A line below contains "(* ===== verification/ConfigEntries.v", and a later one contains "Record ServiceRouteHTTPMatchHeader : Type". Repeat both, with every line between them, exactly.

**Stored data entries**.
+ + +

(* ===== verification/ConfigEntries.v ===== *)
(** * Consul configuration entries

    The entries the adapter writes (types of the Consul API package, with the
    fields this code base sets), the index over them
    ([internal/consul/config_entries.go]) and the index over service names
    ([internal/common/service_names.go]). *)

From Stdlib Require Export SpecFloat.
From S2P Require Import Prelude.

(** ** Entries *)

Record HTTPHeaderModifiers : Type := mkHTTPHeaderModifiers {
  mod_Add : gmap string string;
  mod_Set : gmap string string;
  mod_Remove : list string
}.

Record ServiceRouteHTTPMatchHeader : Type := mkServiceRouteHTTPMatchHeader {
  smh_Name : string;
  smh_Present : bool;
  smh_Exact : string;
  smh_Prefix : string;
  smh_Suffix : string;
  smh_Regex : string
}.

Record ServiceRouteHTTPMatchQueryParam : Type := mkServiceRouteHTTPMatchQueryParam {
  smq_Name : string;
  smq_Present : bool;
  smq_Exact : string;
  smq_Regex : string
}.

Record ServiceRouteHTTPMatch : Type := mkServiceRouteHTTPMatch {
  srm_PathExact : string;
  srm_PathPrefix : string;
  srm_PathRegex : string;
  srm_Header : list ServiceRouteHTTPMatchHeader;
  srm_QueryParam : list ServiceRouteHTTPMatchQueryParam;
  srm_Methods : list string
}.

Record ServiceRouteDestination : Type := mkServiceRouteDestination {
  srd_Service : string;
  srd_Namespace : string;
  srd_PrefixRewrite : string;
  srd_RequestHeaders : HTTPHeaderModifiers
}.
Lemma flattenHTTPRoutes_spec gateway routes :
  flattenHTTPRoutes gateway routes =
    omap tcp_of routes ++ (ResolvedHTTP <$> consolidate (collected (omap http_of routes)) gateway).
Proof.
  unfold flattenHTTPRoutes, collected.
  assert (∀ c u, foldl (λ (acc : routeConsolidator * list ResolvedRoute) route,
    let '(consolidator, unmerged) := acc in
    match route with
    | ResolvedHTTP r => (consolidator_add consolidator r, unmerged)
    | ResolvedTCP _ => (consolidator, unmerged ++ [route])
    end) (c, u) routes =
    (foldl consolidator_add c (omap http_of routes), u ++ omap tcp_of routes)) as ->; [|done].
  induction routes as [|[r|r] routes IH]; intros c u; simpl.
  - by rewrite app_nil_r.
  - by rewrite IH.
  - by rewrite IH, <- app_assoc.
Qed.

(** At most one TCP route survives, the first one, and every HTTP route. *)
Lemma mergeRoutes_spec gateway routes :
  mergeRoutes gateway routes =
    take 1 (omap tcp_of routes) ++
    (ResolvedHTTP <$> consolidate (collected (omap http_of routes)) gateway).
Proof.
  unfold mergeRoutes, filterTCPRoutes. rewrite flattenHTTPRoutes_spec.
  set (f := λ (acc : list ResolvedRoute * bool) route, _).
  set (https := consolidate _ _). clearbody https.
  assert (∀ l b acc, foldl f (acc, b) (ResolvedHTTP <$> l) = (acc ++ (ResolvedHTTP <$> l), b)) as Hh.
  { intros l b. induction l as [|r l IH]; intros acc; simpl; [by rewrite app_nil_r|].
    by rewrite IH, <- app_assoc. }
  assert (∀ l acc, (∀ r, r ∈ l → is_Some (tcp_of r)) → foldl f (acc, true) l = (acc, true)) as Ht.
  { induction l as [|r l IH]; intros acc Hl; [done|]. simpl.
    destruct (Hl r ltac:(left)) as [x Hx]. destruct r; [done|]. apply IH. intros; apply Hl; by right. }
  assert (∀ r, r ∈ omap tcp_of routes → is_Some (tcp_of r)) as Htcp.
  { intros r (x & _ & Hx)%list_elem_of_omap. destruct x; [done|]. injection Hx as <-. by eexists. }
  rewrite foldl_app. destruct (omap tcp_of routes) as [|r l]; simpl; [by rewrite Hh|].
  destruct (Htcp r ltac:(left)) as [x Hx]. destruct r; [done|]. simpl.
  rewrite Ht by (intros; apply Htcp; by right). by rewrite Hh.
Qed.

+ + +

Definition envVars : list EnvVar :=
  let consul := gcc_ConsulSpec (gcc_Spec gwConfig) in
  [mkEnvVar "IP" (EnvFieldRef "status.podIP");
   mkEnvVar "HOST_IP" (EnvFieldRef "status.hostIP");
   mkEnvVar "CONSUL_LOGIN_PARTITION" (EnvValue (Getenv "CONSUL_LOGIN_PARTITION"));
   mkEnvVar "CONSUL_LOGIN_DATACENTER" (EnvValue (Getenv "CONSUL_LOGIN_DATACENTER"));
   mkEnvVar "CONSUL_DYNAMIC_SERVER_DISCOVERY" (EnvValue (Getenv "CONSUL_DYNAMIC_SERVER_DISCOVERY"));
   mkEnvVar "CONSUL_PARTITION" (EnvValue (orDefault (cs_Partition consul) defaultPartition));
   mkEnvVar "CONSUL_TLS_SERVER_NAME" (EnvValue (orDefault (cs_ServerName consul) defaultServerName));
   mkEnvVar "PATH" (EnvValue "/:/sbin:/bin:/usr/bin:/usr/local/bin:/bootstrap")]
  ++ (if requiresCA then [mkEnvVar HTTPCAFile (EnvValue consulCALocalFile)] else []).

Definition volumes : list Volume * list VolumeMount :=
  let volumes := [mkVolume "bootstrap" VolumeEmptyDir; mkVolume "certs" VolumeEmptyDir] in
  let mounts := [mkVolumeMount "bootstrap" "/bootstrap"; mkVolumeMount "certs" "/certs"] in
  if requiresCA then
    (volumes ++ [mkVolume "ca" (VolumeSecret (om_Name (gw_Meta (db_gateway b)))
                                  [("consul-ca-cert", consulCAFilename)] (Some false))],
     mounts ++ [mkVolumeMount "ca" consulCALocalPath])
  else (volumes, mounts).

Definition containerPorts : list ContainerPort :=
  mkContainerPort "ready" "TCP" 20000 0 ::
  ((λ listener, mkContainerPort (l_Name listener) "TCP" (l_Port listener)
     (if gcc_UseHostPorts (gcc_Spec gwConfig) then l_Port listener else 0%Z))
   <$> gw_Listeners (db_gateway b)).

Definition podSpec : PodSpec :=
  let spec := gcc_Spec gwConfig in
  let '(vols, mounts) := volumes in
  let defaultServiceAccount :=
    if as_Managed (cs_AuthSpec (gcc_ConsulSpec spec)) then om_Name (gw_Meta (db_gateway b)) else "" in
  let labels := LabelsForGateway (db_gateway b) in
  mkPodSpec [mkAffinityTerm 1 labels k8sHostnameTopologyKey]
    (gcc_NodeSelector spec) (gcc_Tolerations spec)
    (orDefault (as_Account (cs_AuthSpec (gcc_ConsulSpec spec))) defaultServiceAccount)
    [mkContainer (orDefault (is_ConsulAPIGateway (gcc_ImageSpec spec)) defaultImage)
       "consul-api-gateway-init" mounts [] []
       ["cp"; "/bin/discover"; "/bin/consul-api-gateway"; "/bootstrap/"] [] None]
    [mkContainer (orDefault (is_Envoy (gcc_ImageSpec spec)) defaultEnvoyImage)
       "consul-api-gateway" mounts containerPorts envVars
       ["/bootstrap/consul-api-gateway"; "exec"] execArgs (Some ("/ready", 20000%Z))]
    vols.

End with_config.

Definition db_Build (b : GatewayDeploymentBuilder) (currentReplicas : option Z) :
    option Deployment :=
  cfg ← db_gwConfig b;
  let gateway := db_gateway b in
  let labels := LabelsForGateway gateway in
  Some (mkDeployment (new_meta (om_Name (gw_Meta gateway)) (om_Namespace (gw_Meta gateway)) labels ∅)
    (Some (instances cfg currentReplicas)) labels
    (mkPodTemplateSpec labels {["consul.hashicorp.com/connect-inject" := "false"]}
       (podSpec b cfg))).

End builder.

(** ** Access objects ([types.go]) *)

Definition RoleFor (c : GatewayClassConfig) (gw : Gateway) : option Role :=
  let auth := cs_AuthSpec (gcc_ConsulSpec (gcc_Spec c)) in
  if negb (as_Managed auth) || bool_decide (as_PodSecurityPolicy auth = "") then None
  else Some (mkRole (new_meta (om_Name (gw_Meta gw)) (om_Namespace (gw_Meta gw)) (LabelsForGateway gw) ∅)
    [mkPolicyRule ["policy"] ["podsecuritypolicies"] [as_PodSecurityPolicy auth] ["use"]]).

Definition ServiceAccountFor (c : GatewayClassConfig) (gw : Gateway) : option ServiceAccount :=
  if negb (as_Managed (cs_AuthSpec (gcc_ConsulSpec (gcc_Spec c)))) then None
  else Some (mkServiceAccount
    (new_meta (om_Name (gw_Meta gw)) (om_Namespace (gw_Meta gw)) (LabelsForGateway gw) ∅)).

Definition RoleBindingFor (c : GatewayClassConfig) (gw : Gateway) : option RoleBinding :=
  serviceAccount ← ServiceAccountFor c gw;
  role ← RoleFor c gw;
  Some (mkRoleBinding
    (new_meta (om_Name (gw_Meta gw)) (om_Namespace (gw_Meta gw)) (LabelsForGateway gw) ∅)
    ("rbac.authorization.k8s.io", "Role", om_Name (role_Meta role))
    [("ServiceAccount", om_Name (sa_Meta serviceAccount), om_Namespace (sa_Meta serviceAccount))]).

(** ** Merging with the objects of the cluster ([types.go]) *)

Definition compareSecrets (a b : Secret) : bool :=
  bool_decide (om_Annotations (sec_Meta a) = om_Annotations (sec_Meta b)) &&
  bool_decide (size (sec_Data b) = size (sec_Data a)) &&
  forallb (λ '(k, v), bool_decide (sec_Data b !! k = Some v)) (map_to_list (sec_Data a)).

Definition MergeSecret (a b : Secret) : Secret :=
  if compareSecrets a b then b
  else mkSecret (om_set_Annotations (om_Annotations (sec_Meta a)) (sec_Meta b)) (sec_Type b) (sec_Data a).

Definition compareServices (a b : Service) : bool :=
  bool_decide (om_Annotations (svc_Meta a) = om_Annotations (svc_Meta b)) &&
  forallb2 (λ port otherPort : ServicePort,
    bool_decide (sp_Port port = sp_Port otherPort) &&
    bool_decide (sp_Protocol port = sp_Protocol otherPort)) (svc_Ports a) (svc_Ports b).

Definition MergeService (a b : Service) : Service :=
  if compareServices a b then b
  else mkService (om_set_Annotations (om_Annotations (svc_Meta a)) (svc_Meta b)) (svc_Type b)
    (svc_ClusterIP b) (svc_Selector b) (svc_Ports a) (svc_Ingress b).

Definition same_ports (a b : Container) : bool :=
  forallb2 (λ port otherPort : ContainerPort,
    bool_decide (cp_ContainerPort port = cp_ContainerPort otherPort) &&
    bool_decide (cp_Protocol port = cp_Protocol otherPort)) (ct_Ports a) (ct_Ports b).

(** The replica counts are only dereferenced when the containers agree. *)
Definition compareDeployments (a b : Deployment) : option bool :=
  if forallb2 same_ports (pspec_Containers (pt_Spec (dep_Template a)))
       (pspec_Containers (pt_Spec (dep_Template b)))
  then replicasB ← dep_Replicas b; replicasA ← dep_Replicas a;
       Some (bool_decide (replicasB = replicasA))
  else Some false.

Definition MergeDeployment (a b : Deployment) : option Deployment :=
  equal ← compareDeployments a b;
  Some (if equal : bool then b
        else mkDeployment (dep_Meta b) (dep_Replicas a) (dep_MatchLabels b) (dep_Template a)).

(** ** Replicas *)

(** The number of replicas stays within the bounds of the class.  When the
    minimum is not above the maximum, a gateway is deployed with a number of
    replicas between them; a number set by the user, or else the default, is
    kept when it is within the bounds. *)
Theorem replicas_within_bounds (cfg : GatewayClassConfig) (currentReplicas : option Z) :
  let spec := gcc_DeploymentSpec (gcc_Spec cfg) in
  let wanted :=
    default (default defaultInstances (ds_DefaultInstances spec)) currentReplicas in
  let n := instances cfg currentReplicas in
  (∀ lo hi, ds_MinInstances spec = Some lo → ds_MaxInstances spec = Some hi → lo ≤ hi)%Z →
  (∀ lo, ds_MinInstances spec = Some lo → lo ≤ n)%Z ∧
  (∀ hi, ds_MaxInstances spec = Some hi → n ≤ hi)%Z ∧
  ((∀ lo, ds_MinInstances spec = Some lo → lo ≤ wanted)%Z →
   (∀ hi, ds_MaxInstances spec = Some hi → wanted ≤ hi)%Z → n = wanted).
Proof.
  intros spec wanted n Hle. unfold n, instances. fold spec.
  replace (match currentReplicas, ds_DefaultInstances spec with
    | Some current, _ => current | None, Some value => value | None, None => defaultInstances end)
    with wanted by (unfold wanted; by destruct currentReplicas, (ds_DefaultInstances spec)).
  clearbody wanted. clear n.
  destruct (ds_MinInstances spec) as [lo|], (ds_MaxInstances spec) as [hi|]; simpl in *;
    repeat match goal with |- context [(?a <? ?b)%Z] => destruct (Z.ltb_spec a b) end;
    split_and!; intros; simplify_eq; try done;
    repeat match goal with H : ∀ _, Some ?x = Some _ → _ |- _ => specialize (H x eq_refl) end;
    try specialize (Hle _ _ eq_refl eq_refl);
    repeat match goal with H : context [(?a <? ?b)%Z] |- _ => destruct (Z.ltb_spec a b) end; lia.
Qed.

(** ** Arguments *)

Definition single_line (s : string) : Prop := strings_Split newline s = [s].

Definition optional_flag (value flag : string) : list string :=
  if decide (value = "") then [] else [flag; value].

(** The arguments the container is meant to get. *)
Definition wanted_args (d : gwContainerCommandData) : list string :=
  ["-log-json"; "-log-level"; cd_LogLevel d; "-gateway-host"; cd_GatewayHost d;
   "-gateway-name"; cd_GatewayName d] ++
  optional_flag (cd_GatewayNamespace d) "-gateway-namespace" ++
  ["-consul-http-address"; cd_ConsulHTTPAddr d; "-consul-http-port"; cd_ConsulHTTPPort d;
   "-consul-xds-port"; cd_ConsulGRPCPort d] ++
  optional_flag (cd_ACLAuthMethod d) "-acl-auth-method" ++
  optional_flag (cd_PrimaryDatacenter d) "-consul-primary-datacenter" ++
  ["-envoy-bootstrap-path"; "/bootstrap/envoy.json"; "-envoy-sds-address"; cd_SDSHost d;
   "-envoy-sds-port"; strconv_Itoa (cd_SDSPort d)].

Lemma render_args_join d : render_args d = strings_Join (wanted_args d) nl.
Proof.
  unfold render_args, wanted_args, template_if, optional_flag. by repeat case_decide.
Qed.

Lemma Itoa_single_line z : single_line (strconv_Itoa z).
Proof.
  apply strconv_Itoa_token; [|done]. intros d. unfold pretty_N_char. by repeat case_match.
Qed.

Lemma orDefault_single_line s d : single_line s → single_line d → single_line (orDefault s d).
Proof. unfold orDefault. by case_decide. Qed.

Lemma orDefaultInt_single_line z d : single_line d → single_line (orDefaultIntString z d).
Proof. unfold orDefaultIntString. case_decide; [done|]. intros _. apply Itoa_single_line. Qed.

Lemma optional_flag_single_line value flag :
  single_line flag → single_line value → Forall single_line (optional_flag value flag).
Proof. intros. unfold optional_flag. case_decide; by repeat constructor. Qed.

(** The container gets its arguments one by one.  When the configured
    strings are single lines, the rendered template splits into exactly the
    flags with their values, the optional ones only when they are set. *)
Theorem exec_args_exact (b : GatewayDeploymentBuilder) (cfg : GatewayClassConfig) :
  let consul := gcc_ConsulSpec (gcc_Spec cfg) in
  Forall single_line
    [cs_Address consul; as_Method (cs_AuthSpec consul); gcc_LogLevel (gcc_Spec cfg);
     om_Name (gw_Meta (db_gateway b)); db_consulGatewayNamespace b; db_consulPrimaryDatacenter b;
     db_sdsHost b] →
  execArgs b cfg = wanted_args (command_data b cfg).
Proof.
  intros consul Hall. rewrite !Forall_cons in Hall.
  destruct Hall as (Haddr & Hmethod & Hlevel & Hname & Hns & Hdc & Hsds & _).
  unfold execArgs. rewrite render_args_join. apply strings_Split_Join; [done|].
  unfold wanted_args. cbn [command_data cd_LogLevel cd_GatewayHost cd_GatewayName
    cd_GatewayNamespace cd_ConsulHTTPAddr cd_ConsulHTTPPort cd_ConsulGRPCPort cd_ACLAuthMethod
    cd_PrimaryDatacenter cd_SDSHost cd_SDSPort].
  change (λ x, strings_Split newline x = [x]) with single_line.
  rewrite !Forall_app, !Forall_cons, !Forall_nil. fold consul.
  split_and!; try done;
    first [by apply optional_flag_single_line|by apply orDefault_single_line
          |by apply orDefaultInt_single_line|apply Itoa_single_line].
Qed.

+ + +

**WRITTEN SOLUTION**.
(* ===== verification/ConfigEntries.v ===== *)
(** * Consul configuration entries

    The entries the adapter writes (types of the Consul API package, with the
    fields this code base sets), the index over them
    ([internal/consul/config_entries.go]) and the index over service names
    ([internal/common/service_names.go]). *)

From Stdlib Require Export SpecFloat.
From S2P Require Import Prelude.

(** ** Entries *)

Record HTTPHeaderModifiers : Type := mkHTTPHeaderModifiers {
  mod_Add : gmap string string;
  mod_Set : gmap string string;
  mod_Remove : list string
}.

Record ServiceRouteHTTPMatchHeader : Type := mkServiceRouteHTTPMatchHeader {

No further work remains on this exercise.